● **WHAT YOU ARE ASKED TO DO**
The records are to be repeated in full. Every line must match.

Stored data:

------------------------------------------------

Definition SplitHostSelectorWithSuffix (host suffix : string) : string * string :=
  if empty host then (EmptyString, EmptyString)
  else if negb (empty suffix) && HasSuffix host suffix then
    let '(a, name) := cut_or_all (TrimSuffix host suffix) SidecarHostSeparator in
    ((a ++ suffix)%string, name)
  else cut_or_all host SidecarHostSeparator.

Definition SidecarSelectorForApp (app : App) (name : string) : option Z :=
  if empty name then Some 0
  else scPort <$> head (filter (λ sc, String.eqb (scName sc) name) (Sidecars app)).

(** ** Header helpers *)

Definition applyHeaderOp (hd : Header.t) (op : EdgeRuleHeaderOp) : Header.t :=
  if String.eqb (opAction op) "remove" then Header.Del hd (opName op)
  else if String.eqb (opAction op) "set" then
    if empty (opValue op) then Header.Del hd (opName op) else Header.Set_ hd (opName op) (opValue op)
  else if empty (opValue op) then hd else Header.Add hd (opName op) (opValue op).

Definition bearerTokenFromHeader (h : string) : string :=
  if (String.length h <? 7)%nat then EmptyString
  else if EqualFold (first 7 h) "bearer " then TrimSpace (skip 7 h) else EmptyString.

Definition basicCredsFromHeader (h : string) : option (string * string) :=
  if (String.length h <? 6)%nat then None
  else if negb (EqualFold (first 6 h) "basic ") then None
  else
    let raw := TrimSpace (skip 6 h) in
    if empty raw then None
    else
      match Base64.DecodeString raw ≫= λ decoded, Cut decoded ":" with
      | None => None
      | Some (user, pass) => if empty user || empty pass then None else Some (user, pass)
      end.

Definition APIKeyPrefix : string := "fp_live_".
(** The two store calls of createSharedOrg are two critical sections: the first half ends with the new
    row in the store and no member. *)
Definition createSharedOrg_org (newID : string) (now : Time) (req : option CreateOrgRequest) : handler Org :=
  req ← decodeJSON req;
  let slug := TrimSpace (cSlug req) in
  let name := TrimSpace (cName req) in
  _ ← ensure (ValidateOrgSlug slug) ErrOrgSlugInvalid;
  _ ← ensure (negb (empty name)) (Problem 422 CodeValidation "Name required");
  r ← write (CreateOrg newID now
               (mkOrg EmptyString slug name false None EmptyString EmptyString false zero_time zero_time));
  or_answer r (λ e, match e with ErrConflict => ErrOrgSlugTaken | _ => internal "CreateOrg failed" end).

Definition createSharedOrg_owner (now : Time) (acct : Account) (newOrg : Org) : handler response :=
  r ← write_ (AddOrgMember now (oID newOrg) (ID acct) OrgRoleOwner (Some (ID acct)));
  _ ← or_answer r (λ e, match e with
                        | ErrOrgMemberCapExceeded => MemberCapExceeded
                        | _ => internal "AddOrgMember (initial owner) failed"
                        end);
  _ ← Emit "org.created" (Some (ID acct))
        [("org_id", FString (oID newOrg)); ("slug", FString (oSlug newOrg)); ("name", FString (oName newOrg))];
  mret (JSON 201 (OrgBody (orgToRow newOrg))).

Definition createSharedOrg (newID : string) (now : Time) (req : option CreateOrgRequest) (acct : Account)
  : handler response :=
  newOrg ← createSharedOrg_org newID now req;
  createSharedOrg_owner now acct newOrg.

Definition getOrg (q : Request) : handler response :=
  _ ← AuthorizeOrgAction q OrgActionView;
  mem ← requireMembership q;
  o ← read (OrgByID (mOrgID mem));
  org ← or_answer o (λ _, internal "OrgByID failed");
  mret (JSON 200 (OrgBody (orgToRow org))).

Record PatchOrgRequest := mkPatch { pName : option string; pPlan : option string }.

Definition authorizeOrgPatchFields (q : Request) (req : PatchOrgRequest) : handler () :=
  _ ← (if bool_decide (is_Some (pPlan req)) then AuthorizeOrgAction q OrgActionChangePlan else mret tt);
  if bool_decide (is_Some (pName req)) then AuthorizeOrgAction q OrgActionManageBilling else mret tt.

Definition isKnownPlan (p : string) : bool := member_of p Plans.

Definition resolveOrgPatchFields (req : PatchOrgRequest) : handler (string * string) :=
  let newName := default EmptyString (TrimSpace <$> pName req) in
  let newPlan := default EmptyString (TrimSpace <$> pPlan req) in
  _ ← ensure (bool_decide (pName req = None) || negb (empty newName)) (Problem 422 CodeValidation "Name required");
  _ ← ensure (bool_decide (pPlan req = None) || isKnownPlan newPlan) ErrOrgSlugInvalid;
  mret (newName, newPlan).

Definition applyOrgFieldUpdates (now : Time) (org : string) (req : PatchOrgRequest) (newName newPlan : string)
  : handler () :=
  _ ← (if bool_decide (is_Some (pName req)) then
         r ← write_ (UpdateOrgName now org newName); or_answer r (λ _, internal "UpdateOrgName failed")
       else mret tt);
  if bool_decide (is_Some (pPlan req)) then
    r ← write_ (UpdateOrgPlan now org newPlan); or_answer r (λ _, internal "UpdateOrgPlan failed")
  else mret tt.

Definition patchOrg (now : Time) (q : Request) (req : option PatchOrgRequest) : handler response :=
  req ← decodeJSON req;
  _ ← ensure (bool_decide (is_Some (pName req)) || bool_decide (is_Some (pPlan req)))
        (Problem 422 CodeValidation "No fields to update");
  mem ← requireMembership q;
  _ ← authorizeOrgPatchFields q req;
  fields ← resolveOrgPatchFields req;
  org ← loadMutableOrgByMembership mem;
  _ ← applyOrgFieldUpdates now (oID org) req fields.1 fields.2;
  _ ← Emit "org.updated" None
        [("org_id", FString (oID org)); ("name", FBool (bool_decide (is_Some (pName req))));
         ("plan", FBool (bool_decide (is_Some (pPlan req))))];
  updated ← rehydrateOrg mem;
  mret (JSON 200 (OrgBody (orgToRow updated))).

Definition softDeleteOrg (now : Time) (q : Request) : handler response :=
  _ ← AuthorizeOrgAction q OrgActionDelete;
  mem ← requireMembership q;
  org ← loadMutableOrgByMembership mem;
  r ← write_ (SoftDeleteOrg now (oID org));
  _ ← or_answer r (λ _, internal "SoftDeleteOrg failed");
  _ ← Emit "org.deleted" (Some (ID (caller q)))
        [("org_id", FString (oID org)); ("slug", FString (oSlug org)); ("soft", FBool true)];
  mret NoContent.

Definition getOrgSeatUsage (q : Request) : handler response :=
  _ ← AuthorizeOrgAction q OrgActionView;
  mem ← requireMembership q;
  o ← read (OrgByID (mOrgID mem));
  org ← or_answer o (λ _, internal "OrgByID failed");
  used ← read (CountActiveOrgMembers (oID org));
  mret (JSON 200 (SeatUsage used (Plan.OrgMembersMax (oPlan org)) (oPlan org))).

(** *** handlers_org_members.go *)

Definition AllowedOrgMemberRolesForInvite : list string :=
  [OrgRoleAdmin; OrgRoleDeveloper; OrgRoleViewer; OrgRoleBilling].

Definition defaultOrgInvitationTtl : Duration := 14 * 24 * Hour.

Definition containsOrgMemberRoleForInvite (role : string) : bool := member_of role AllowedOrgMemberRolesForInvite.
Definition containsOrgDirectPatchRole (role : string) : bool := member_of role AllowedOrgMemberRolesForInvite.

------------------------------------------------

● **FINISHED TASK**
Definition SplitHostSelectorWithSuffix (host suffix : string) : string * string :=
  if empty host then (EmptyString, EmptyString)
  else if negb (empty suffix) && HasSuffix host suffix then
    let '(a, name) := cut_or_all (TrimSuffix host suffix) SidecarHostSeparator in
    ((a ++ suffix)%string, name)
  else cut_or_all host SidecarHostSeparator.

Definition SidecarSelectorForApp (app : App) (name : string) : option Z :=
  if empty name then Some 0
  else scPort <$> head (filter (λ sc, String.eqb (scName sc) name) (Sidecars app)).

(** ** Header helpers *)

Definition applyHeaderOp (hd : Header.t) (op : EdgeRuleHeaderOp) : Header.t :=
  if String.eqb (opAction op) "remove" then Header.Del hd (opName op)
  else if String.eqb (opAction op) "set" then
    if empty (opValue op) then Header.Del hd (opName op) else Header.Set_ hd (opName op) (opValue op)
  else if empty (opValue op) then hd else Header.Add hd (opName op) (opValue op).

Definition bearerTokenFromHeader (h : string) : string :=
  if (String.length h <? 7)%nat then EmptyString
  else if EqualFold (first 7 h) "bearer " then TrimSpace (skip 7 h) else EmptyString.

Definition basicCredsFromHeader (h : string) : option (string * string) :=
  if (String.length h <? 6)%nat then None
  else if negb (EqualFold (first 6 h) "basic ") then None
  else
    let raw := TrimSpace (skip 6 h) in
    if empty raw then None
    else
      match Base64.DecodeString raw ≫= λ decoded, Cut decoded ":" with
      | None => None
      | Some (user, pass) => if empty user || empty pass then None else Some (user, pass)
      end.

Definition APIKeyPrefix : string := "fp_live_".
(** The two store calls of createSharedOrg are two critical sections: the first half ends with the new
    row in the store and no member. *)
Definition createSharedOrg_org (newID : string) (now : Time) (req : option CreateOrgRequest) : handler Org :=
  req ← decodeJSON req;
  let slug := TrimSpace (cSlug req) in
  let name := TrimSpace (cName req) in
  _ ← ensure (ValidateOrgSlug slug) ErrOrgSlugInvalid;
  _ ← ensure (negb (empty name)) (Problem 422 CodeValidation "Name required");
  r ← write (CreateOrg newID now
               (mkOrg EmptyString slug name false None EmptyString EmptyString false zero_time zero_time));
  or_answer r (λ e, match e with ErrConflict => ErrOrgSlugTaken | _ => internal "CreateOrg failed" end).

Definition createSharedOrg_owner (now : Time) (acct : Account) (newOrg : Org) : handler response :=
  r ← write_ (AddOrgMember now (oID newOrg) (ID acct) OrgRoleOwner (Some (ID acct)));
  _ ← or_answer r (λ e, match e with
                        | ErrOrgMemberCapExceeded => MemberCapExceeded
                        | _ => internal "AddOrgMember (initial owner) failed"
                        end);
  _ ← Emit "org.created" (Some (ID acct))
        [("org_id", FString (oID newOrg)); ("slug", FString (oSlug newOrg)); ("name", FString (oName newOrg))];
  mret (JSON 201 (OrgBody (orgToRow newOrg))).

Definition createSharedOrg (newID : string) (now : Time) (req : option CreateOrgRequest) (acct : Account)
  : handler response :=
  newOrg ← createSharedOrg_org newID now req;
  createSharedOrg_owner now acct newOrg.

Definition getOrg (q : Request) : handler response :=
  _ ← AuthorizeOrgAction q OrgActionView;
  mem ← requireMembership q;
  o ← read (OrgByID (mOrgID mem));
  org ← or_answer o (λ _, internal "OrgByID failed");
  mret (JSON 200 (OrgBody (orgToRow org))).

Record PatchOrgRequest := mkPatch { pName : option string; pPlan : option string }.

Definition authorizeOrgPatchFields (q : Request) (req : PatchOrgRequest) : handler () :=
  _ ← (if bool_decide (is_Some (pPlan req)) then AuthorizeOrgAction q OrgActionChangePlan else mret tt);
  if bool_decide (is_Some (pName req)) then AuthorizeOrgAction q OrgActionManageBilling else mret tt.

Definition isKnownPlan (p : string) : bool := member_of p Plans.

Definition resolveOrgPatchFields (req : PatchOrgRequest) : handler (string * string) :=
  let newName := default EmptyString (TrimSpace <$> pName req) in
  let newPlan := default EmptyString (TrimSpace <$> pPlan req) in
  _ ← ensure (bool_decide (pName req = None) || negb (empty newName)) (Problem 422 CodeValidation "Name required");
  _ ← ensure (bool_decide (pPlan req = None) || isKnownPlan newPlan) ErrOrgSlugInvalid;
  mret (newName, newPlan).

Definition applyOrgFieldUpdates (now : Time) (org : string) (req : PatchOrgRequest) (newName newPlan : string)
  : handler () :=
  _ ← (if bool_decide (is_Some (pName req)) then
         r ← write_ (UpdateOrgName now org newName); or_answer r (λ _, internal "UpdateOrgName failed")
       else mret tt);
  if bool_decide (is_Some (pPlan req)) then
    r ← write_ (UpdateOrgPlan now org newPlan); or_answer r (λ _, internal "UpdateOrgPlan failed")
  else mret tt.

Definition patchOrg (now : Time) (q : Request) (req : option PatchOrgRequest) : handler response :=
  req ← decodeJSON req;
  _ ← ensure (bool_decide (is_Some (pName req)) || bool_decide (is_Some (pPlan req)))
        (Problem 422 CodeValidation "No fields to update");
  mem ← requireMembership q;
  _ ← authorizeOrgPatchFields q req;
  fields ← resolveOrgPatchFields req;
  org ← loadMutableOrgByMembership mem;
  _ ← applyOrgFieldUpdates now (oID org) req fields.1 fields.2;
  _ ← Emit "org.updated" None
        [("org_id", FString (oID org)); ("name", FBool (bool_decide (is_Some (pName req))));
         ("plan", FBool (bool_decide (is_Some (pPlan req))))];
  updated ← rehydrateOrg mem;
  mret (JSON 200 (OrgBody (orgToRow updated))).

Definition softDeleteOrg (now : Time) (q : Request) : handler response :=
  _ ← AuthorizeOrgAction q OrgActionDelete;
  mem ← requireMembership q;
  org ← loadMutableOrgByMembership mem;
  r ← write_ (SoftDeleteOrg now (oID org));
  _ ← or_answer r (λ _, internal "SoftDeleteOrg failed");
  _ ← Emit "org.deleted" (Some (ID (caller q)))
        [("org_id", FString (oID org)); ("slug", FString (oSlug org)); ("soft", FBool true)];
  mret NoContent.

Definition getOrgSeatUsage (q : Request) : handler response :=
  _ ← AuthorizeOrgAction q OrgActionView;
  mem ← requireMembership q;
  o ← read (OrgByID (mOrgID mem));
  org ← or_answer o (λ _, internal "OrgByID failed");
  used ← read (CountActiveOrgMembers (oID org));
  mret (JSON 200 (SeatUsage used (Plan.OrgMembersMax (oPlan org)) (oPlan org))).

(** *** handlers_org_members.go *)

Definition AllowedOrgMemberRolesForInvite : list string :=
  [OrgRoleAdmin; OrgRoleDeveloper; OrgRoleViewer; OrgRoleBilling].

Definition defaultOrgInvitationTtl : Duration := 14 * 24 * Hour.

Definition containsOrgMemberRoleForInvite (role : string) : bool := member_of role AllowedOrgMemberRolesForInvite.
Definition containsOrgDirectPatchRole (role : string) : bool := member_of role AllowedOrgMemberRolesForInvite.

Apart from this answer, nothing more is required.